Page MenuHomePhabricator

[SPIKE] Investigate user edit impact APIs
Open, HighPublic

Description

Background

Investigate what's possible to implement to show the impact of a user's edit history

Results

A list of recent contributions can be obtained from:
/w/api.php?action=query&format=json&list=usercontribs&ucuser=usernamehere

But that call would potentially have duplicate articles, would not include the earliest date the article was edited, and would not allow for obtaining the top 5 edited pages. This was worked around for the "Impact" home page modules section by directly querying the revisions table:
https://phabricator.wikimedia.org/diffusion/EGRE/browse/master/includes/HomepageModules/Impact.php$412

To get the pageviews per article, there's an existing API on wikimedia.org at:
/api/rest_v1/metrics/pageviews/per-article/{project}/{access}/{agent}/{article}/{granularity}/{start}/{end}

Byte difference for each edit can be obtained by including sizediff in the list passed to ucprop for action=query&list=usercontribs

Event Timeline

JoeWalsh created this task.Aug 6 2019, 4:30 PM
Restricted Application changed the subtype of this task from "Deadline" to "Task". · View Herald TranscriptAug 6 2019, 4:30 PM
Restricted Application added a subscriber: Aklapper. · View Herald Transcript

@schoenbaechler if you're ok with showing a paginated list of recent edits and the pageviews for those articles since those edits, pre-existing APIs can be used to collect that client-side. The caveat is that if a user edits the same article multiple times, you would have duplicate entries in the list. You also would not know the date the user started editing the article. Duplicate entires could be coalesced app-side but it appears there'd be no easy way to get the earliest edit date.

The growth team built out special functionality to get a list of unique articles that the user has edited recently and the earliest date the user started editing each article so that they could show the pageviews since the user first started editing the article. However, there is no existing API for this and they used a direct connection to the revisions table in the database. This could potentially be exposed via an API that the Android app could use if you feel strongly that the additional information would be worth it. CC @Jhernandez to follow up on the API side and @Dbrant to confirm these options sound reasonable to build out client-side

schoenbaechler added a comment.EditedAug 9 2019, 1:37 PM

Thanks for investigating and for rounding it up so comprehensible @JoeWalsh. May I ask for clarification about:

  • Would a simple edit history list without displaying pageviews also result in duplicate entries?
  • How about outputting cumulated pageviews for all user edits, e.g. for all articles edited in a certain period? (e.g. pageviews in the past 7 days/past month or pageviews for the last 100 articles that the user has edited?) What would be a reasonable period (in regards to feasibility/performance)?
JoeWalsh added a comment.EditedAug 9 2019, 3:02 PM

@schoenbaechler

Would a simple edit history list without displaying pageviews also result in duplicate entries?

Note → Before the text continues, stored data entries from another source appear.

Definition strcpy (p : ptr) (s : bytes) (h : t) : option t :=
  match p with
  | Ptr a => match blocks h !! a with
             | Some (Chars cap _) => if len (c_str s) <? cap then Some (set a (Chars cap (Some (c_str s))) h) else None
             | _ => None
             end
  | _ => None
  end.

(** [delete[] p] *)
Definition free (p : ptr) (h : t) : option t :=
  match p with
  | Null => Some h
  | Ptr a => match blocks h !! a with Some _ => Some {| next := next h; blocks := delete a (blocks h) |} | None => None end
  | Junk => None
  end.

(** [for (i; i < n; i++) delete[] p[i];] *)
Fixpoint free_each (n : nat) (p : ptr) (i : Z) (h : t) : option t :=
  match n with
  | O => Some h
  | S n => x ← load_ptr p i h; h ← free x h; free_each n p (i + 1) h
  end.

(** Addresses from [next] on have never been used. *)
Definition fresh (h : t) : Prop := forall a, (next h <= a)%nat -> blocks h !! a = None.

Definition always : nat -> bool := fun _ => true.

(** What an array holds, if every cell of it has a value. *)
Definition words (p : ptr) (h : t) : option (list Z) :=
  match p with Ptr a => match blocks h !! a with Some (Words l) => mapM id l | _ => None end | _ => None end.
Definition chars (h : t) (p : ptr) : option (option bytes) :=
  match p with
  | Null => Some None
  | Ptr a => match blocks h !! a with Some (Chars _ (Some s)) => Some (Some s) | _ => None end
  | Junk => None
  end.
Definition table {A} (f : ptr -> option A) (p : ptr) (h : t) : option (list A) :=
  match p with Ptr a => match blocks h !! a with Some (Pointers l) => mapM f l | _ => None end | _ => None end.

(** *** Lemmas *)

Lemma new_always b h : new always b h = (Ptr (next h), {| next := S (next h); blocks := <[next h := b]> (blocks h) |}).
Proof. done. Qed.

Lemma fresh_insert h a b n : fresh h -> (a < n)%nat -> (next h <= n)%nat -> fresh {| next := n; blocks := <[a := b]> (blocks h) |}.
Proof. intros Hf Ha Hn x Hx. cbn in *. rewrite lookup_insert_ne by lia. apply Hf. lia. Qed.

Lemma store_ok a i v l h : blocks h !! a = Some (Words l) -> 0 <= i < len l ->
  store (Ptr a) i v h = Some (set a (Words (<[Z.to_nat i := Some v]> l)) h).
Proof. intros Hb Hi. cbn. rewrite Hb. by replace ((0 <=? i) && (i <? len l)) with true by lia. Qed.

Lemma store_ptr_ok a i v l h : blocks h !! a = Some (Pointers l) -> 0 <= i < len l ->
  store_ptr (Ptr a) i v h = Some (set a (Pointers (<[Z.to_nat i := v]> l)) h).
Proof. intros Hb Hi. cbn. rewrite Hb. by replace ((0 <=? i) && (i <? len l)) with true by lia. Qed.

Lemma strcpy_ok a s cap x h : blocks h !! a = Some (Chars cap x) -> len (c_str s) < cap ->
  strcpy (Ptr a) s h = Some (set a (Chars cap (Some (c_str s))) h).
Proof. intros Hb Hl. cbn. rewrite Hb. by replace (_ <? _) with true by lia. Qed.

Yes, the edit history list we can get from the API is a list of recent edits, so if the user edited the same article multiple times, there would be multiple entries for each edit. This is independent of whether or not page views are include

How about outputting cumulated pageviews for all user edits, e.g. for all articles edited in a certain period? (e.g. pageviews in the past 7 days/past month or pageviews for the last 100 articles that the user has edited?) What would be a reasonable period (in regards to feasibility/performance)?

The existing API will give us up to 500 edits with a single request. It can return either the earliest or most recent 500 or from a given time range. For example, if a user made 500 edits on the same article for the range we requested, we'd only see that article. In practice, my guess is that 500 edits would give us plenty of different articles, and the limiting factor will be how many articles to request pageviews for. Requesting pageviews for the past week or month for 5-10 articles at a time should be reasonable.

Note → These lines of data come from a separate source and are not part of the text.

(* ===== verification/Interface.v ===== *)
(** * [CephProxyInterface.cc]: the C interface of the client adaptor

    The process-wide instance, the life of a proxy object behind its handle, and
    the functions that check their pointers and forward to [CephProxy],
    [RadosWorker], [RadosWrapper] and [CephMsgr].  A handle is a pointer to one of
    the objects of the process; using a null, deleted or half-built object is
    [None]. *)

From S2P Require Import Prelude CStr Utils RadosWorker WorkerStop RadosWrapper CephProxy CephMsgr ProxySystem.

Module Interface.
Section interface.
Context {Q : Type -> Type} `{!FIFO Q} {M : Type}.
Context (hash : bytes -> Z) (workerNum : Z).
Context (new_ok : Z -> bool) (ioctx_create : Z -> Z -> IoCtx.pool_key -> Z) (get_id : Z -> Z).

(** The pointer [worker]: the constructor does not set it. *)
Inductive pointer := Unset | Null | Made.
Definition made (w : pointer) : bool := match w with Made => true | _ => false end.

(** A [CephProxy] with its worker and messenger; [msgrHandler] is not set either
    until [msgr] is there.  [abandoned]: the workers a second [Init] has
    overwritten. *)
Record object := {
  sys : ProxySystem.t (Q := Q); worker : pointer; msgr : option M;
  abandoned : list (RadosWorker.t (Q := Q))
}.

(** [CephProxy::instance] and the objects made so far, [None] once deleted. *)
Record process := { instance : option nat; objs : list (option object) }.

Definition new_object (c0 : Z) : object :=
  {| sys := ProxySystem.init (CephProxy.fresh c0); worker := Unset; msgr := None; abandoned := [] |}.

(** [GetProxy], [alloc] telling whether [new(std::nothrow)] succeeds and [c0]
    what it finds in [count]. *)
Definition GetProxy (alloc : bool) (c0 : Z) (p : process) : option nat * process :=
  match instance p with
  | Some h => (Some h, p)
  | None => if alloc then (Some (length (objs p)),
                           {| instance := Some (length (objs p)); objs := objs p ++ [Some (new_object c0)] |})
            else (None, p)
  end.

Definition object_at (h : nat) (p : process) : option object := o ← objs p !! h; o.
Definition put (h : nat) (o : option object) (p : process) : process :=
  {| instance := instance p; objs := <[h := o]> (objs p) |}.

JoeWalsh updated the task description. (Show Details)Aug 9 2019, 3:36 PM

There is also the mediawiki API pageviews prop where you can batch a number of titles on the same request and get other things from the mediawiki api if you want while you are at it: https://en.wikipedia.org/wiki/Special:ApiSandbox#action=query&format=json&prop=pageviews&titles=Banana%7CPhone%7CApple&formatversion=latest

Seems restricted to the last 60 days though.

Also, the numbers seem slightly different? https://wikimedia.org/api/rest_v1/metrics/pageviews/per-article/en.wikipedia/all-access/all-agents/Banana/daily/2019061000/2019081000

In terms of exposing the Growth's team API, we would have to discuss with them if they are going to use it for a long time to work with them, or if we should expose it somewhere else (Mobile apps extension?) in case they decide to stop supporting that piece of code.

Based on what Rita mentioned on the doc, it seems to me that they are using the media wiki api that I posted above (they count the last 60 days), instead of the REST api.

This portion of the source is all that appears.